━━━ Extracted material
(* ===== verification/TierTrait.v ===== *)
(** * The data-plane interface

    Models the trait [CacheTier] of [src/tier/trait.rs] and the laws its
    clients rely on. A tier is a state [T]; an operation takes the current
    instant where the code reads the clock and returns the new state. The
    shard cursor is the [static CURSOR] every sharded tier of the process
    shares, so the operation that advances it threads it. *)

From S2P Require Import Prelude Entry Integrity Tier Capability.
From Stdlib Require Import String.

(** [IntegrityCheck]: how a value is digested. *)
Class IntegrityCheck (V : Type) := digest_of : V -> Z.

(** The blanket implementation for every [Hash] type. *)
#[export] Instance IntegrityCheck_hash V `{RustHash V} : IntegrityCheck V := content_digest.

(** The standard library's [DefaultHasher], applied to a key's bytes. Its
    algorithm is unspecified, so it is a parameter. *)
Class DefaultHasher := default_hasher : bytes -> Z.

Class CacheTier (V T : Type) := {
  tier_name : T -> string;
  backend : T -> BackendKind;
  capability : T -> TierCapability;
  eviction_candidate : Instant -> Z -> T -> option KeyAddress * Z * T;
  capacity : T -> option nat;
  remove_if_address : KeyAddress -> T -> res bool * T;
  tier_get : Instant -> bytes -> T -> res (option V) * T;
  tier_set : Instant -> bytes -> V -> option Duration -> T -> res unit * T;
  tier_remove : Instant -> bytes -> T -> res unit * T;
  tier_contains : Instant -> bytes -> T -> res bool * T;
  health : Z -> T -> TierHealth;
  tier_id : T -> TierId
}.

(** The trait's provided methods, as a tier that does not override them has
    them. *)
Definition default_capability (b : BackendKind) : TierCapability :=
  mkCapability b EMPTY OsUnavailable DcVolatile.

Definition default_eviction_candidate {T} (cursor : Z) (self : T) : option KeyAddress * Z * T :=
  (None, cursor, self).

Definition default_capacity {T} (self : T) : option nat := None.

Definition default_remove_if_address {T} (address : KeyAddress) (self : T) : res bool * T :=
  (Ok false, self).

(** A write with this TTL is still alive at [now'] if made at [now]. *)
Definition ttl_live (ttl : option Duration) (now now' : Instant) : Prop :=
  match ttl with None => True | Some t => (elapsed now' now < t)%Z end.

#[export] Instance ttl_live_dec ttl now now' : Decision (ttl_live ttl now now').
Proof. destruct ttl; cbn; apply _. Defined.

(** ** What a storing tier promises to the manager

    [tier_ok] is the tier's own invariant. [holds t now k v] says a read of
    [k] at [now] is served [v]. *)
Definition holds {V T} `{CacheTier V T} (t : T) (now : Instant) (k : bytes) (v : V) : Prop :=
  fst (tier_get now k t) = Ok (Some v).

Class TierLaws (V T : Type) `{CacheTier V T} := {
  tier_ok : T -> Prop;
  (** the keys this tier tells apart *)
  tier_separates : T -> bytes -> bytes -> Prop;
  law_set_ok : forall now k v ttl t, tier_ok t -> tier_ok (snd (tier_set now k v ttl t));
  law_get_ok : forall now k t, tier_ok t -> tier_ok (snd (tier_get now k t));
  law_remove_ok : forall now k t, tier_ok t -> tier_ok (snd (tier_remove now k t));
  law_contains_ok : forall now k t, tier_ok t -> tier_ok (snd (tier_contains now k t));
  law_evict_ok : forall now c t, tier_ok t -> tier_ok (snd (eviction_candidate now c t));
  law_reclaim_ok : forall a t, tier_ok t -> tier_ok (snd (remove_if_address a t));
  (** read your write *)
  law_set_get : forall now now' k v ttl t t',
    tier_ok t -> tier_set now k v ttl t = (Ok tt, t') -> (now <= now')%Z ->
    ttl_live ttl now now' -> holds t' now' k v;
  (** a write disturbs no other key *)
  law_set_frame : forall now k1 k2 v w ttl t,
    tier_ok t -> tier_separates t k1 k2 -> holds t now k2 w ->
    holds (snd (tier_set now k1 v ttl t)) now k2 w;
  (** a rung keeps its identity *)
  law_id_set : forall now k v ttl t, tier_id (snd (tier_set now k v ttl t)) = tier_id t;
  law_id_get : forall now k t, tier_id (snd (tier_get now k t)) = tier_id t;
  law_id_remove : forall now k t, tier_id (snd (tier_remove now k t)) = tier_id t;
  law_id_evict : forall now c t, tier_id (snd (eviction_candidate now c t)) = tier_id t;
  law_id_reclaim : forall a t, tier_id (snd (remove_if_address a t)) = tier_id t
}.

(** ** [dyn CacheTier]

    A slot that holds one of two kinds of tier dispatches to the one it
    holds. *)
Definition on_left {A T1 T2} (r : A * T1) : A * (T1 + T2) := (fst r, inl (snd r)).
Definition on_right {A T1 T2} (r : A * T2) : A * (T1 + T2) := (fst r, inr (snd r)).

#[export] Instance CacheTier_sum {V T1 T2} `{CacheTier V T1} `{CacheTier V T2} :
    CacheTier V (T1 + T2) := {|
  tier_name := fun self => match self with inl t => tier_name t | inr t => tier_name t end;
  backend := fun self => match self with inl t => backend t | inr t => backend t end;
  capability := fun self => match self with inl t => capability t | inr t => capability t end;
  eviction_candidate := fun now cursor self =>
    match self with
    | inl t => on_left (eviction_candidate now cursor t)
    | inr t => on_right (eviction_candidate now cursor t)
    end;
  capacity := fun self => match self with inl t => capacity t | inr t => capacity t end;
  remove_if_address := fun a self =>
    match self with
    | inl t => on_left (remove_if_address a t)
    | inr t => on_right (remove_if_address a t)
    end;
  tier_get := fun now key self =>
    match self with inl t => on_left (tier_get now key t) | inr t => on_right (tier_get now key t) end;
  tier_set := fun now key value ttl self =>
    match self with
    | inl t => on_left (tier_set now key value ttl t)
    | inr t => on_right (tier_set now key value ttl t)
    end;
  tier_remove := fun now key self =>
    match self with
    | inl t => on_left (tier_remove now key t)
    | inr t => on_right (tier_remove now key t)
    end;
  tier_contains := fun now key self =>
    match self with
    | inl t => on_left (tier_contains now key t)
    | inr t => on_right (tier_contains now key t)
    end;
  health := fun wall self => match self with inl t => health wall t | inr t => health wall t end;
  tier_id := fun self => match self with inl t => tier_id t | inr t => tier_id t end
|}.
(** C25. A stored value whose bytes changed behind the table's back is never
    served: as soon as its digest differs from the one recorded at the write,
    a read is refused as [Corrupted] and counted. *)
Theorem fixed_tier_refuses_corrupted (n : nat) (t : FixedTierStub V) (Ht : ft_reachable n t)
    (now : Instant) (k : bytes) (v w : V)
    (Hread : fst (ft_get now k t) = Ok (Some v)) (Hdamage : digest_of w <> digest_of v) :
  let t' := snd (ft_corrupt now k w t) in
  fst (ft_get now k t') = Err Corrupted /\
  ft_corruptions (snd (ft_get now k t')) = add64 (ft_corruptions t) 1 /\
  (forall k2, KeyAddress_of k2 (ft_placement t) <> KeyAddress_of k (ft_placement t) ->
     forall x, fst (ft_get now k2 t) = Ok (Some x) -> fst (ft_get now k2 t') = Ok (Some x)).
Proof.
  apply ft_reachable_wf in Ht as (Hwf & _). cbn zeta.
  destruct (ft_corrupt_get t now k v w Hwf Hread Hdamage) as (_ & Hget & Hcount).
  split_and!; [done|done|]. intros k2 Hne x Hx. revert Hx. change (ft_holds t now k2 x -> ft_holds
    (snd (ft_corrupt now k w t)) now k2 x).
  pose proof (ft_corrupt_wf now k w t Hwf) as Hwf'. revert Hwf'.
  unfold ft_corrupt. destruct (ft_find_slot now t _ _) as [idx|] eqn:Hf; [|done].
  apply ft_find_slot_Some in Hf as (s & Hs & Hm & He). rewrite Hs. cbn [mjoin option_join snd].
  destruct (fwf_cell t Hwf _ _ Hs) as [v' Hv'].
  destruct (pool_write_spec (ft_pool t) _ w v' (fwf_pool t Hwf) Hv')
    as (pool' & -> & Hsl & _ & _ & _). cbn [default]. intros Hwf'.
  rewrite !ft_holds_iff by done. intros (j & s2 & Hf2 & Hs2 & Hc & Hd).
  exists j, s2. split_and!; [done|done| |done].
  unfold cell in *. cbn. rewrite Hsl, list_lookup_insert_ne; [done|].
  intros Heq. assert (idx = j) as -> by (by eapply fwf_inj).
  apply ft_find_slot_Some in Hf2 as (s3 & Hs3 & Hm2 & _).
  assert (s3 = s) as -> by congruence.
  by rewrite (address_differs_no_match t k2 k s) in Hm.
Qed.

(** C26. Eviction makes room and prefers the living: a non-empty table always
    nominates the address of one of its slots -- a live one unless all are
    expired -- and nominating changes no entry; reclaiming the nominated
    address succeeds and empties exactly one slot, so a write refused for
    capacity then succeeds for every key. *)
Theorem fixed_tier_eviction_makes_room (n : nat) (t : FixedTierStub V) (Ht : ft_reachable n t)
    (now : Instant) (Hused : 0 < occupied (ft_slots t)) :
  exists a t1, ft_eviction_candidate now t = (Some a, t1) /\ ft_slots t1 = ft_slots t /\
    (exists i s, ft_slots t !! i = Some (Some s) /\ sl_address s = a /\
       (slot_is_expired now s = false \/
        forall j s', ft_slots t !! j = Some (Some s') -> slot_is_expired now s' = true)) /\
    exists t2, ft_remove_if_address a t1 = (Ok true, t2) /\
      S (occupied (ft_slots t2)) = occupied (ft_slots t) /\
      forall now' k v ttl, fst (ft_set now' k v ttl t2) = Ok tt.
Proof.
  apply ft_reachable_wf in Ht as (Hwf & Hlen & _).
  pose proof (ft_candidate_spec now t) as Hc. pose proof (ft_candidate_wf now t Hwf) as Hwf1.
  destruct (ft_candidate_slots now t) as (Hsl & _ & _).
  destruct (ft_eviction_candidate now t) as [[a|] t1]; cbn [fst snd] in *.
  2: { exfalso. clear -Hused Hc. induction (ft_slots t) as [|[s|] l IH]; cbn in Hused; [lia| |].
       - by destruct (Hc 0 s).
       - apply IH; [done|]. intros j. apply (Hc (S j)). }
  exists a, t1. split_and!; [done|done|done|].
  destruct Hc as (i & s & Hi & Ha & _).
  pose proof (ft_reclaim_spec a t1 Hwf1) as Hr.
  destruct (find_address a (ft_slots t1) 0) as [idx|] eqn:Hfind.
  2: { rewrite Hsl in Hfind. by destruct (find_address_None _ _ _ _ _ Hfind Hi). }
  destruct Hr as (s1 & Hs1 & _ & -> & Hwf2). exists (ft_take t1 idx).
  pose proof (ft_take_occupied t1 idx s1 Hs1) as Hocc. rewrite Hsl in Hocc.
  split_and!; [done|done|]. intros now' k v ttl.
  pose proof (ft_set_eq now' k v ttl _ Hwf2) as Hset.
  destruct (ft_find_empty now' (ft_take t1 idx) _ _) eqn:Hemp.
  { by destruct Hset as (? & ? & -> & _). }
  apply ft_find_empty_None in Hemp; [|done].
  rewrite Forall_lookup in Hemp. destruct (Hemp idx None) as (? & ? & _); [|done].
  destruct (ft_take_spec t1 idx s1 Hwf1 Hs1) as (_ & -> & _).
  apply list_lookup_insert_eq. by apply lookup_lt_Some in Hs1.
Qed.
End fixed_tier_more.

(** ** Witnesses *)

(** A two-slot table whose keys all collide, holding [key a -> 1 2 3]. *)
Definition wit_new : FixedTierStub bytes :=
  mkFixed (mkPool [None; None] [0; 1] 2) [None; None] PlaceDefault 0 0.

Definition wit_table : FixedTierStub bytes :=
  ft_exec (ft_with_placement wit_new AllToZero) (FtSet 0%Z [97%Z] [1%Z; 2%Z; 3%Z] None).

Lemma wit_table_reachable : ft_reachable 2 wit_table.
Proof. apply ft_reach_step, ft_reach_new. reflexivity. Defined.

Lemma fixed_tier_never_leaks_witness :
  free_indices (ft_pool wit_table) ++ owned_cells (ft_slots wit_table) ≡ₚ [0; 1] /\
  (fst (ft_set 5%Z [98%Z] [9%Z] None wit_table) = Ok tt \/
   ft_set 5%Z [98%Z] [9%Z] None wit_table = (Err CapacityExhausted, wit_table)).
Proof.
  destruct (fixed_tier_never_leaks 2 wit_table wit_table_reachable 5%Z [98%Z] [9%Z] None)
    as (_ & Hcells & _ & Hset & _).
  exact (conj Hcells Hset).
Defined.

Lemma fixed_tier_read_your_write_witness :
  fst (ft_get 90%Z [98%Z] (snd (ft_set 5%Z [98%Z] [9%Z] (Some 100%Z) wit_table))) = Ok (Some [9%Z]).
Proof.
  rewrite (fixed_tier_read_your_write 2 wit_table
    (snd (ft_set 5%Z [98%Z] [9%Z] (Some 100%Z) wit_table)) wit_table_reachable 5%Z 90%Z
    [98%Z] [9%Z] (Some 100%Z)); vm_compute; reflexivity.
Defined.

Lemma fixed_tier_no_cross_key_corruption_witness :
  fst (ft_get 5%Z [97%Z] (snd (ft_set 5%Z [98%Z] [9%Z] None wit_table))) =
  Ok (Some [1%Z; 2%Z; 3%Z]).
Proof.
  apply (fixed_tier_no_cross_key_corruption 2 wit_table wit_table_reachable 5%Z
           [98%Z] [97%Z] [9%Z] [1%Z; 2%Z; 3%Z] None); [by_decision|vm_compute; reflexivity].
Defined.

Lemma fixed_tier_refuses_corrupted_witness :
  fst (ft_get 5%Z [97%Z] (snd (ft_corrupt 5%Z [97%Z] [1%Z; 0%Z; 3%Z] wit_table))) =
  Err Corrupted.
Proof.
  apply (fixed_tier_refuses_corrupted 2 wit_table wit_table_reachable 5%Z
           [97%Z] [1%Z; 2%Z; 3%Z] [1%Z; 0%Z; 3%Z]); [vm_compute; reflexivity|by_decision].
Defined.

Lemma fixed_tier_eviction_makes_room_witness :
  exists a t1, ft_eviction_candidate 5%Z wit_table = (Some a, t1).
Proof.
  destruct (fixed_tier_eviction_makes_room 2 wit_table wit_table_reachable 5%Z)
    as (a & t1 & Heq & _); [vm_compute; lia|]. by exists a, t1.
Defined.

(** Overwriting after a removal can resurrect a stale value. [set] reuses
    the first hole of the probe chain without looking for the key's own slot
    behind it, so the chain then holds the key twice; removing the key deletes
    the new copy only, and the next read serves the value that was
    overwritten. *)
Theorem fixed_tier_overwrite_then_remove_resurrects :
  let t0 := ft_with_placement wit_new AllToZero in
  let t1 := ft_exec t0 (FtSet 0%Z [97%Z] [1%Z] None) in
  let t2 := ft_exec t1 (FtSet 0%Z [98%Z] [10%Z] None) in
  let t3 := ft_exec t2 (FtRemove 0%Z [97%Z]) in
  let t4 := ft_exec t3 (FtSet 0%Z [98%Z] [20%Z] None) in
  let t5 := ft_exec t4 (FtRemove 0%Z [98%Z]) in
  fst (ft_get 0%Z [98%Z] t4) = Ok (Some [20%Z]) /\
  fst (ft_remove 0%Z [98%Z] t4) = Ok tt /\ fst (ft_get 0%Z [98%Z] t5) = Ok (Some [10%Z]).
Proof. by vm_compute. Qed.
━━━━━━
◆ What to produce ◆
Return the lines above precisely as they appear, beginning at the first line and ending at the line with "tier_remove : Instant", and nothing after it.

◆ Response to this task ◆
(* ===== verification/TierTrait.v ===== *)
(** * The data-plane interface

    Models the trait [CacheTier] of [src/tier/trait.rs] and the laws its
    clients rely on. A tier is a state [T]; an operation takes the current
    instant where the code reads the clock and returns the new state. The
    shard cursor is the [static CURSOR] every sharded tier of the process
    shares, so the operation that advances it threads it. *)

From S2P Require Import Prelude Entry Integrity Tier Capability.
From Stdlib Require Import String.

(** [IntegrityCheck]: how a value is digested. *)
Class IntegrityCheck (V : Type) := digest_of : V -> Z.

(** The blanket implementation for every [Hash] type. *)
#[export] Instance IntegrityCheck_hash V `{RustHash V} : IntegrityCheck V := content_digest.

(** The standard library's [DefaultHasher], applied to a key's bytes. Its
    algorithm is unspecified, so it is a parameter. *)
Class DefaultHasher := default_hasher : bytes -> Z.

Class CacheTier (V T : Type) := {
  tier_name : T -> string;
  backend : T -> BackendKind;
  capability : T -> TierCapability;
  eviction_candidate : Instant -> Z -> T -> option KeyAddress * Z * T;
  capacity : T -> option nat;
  remove_if_address : KeyAddress -> T -> res bool * T;
  tier_get : Instant -> bytes -> T -> res (option V) * T;
  tier_set : Instant -> bytes -> V -> option Duration -> T -> res unit * T;
  tier_remove : Instant -> bytes -> T -> res unit * T;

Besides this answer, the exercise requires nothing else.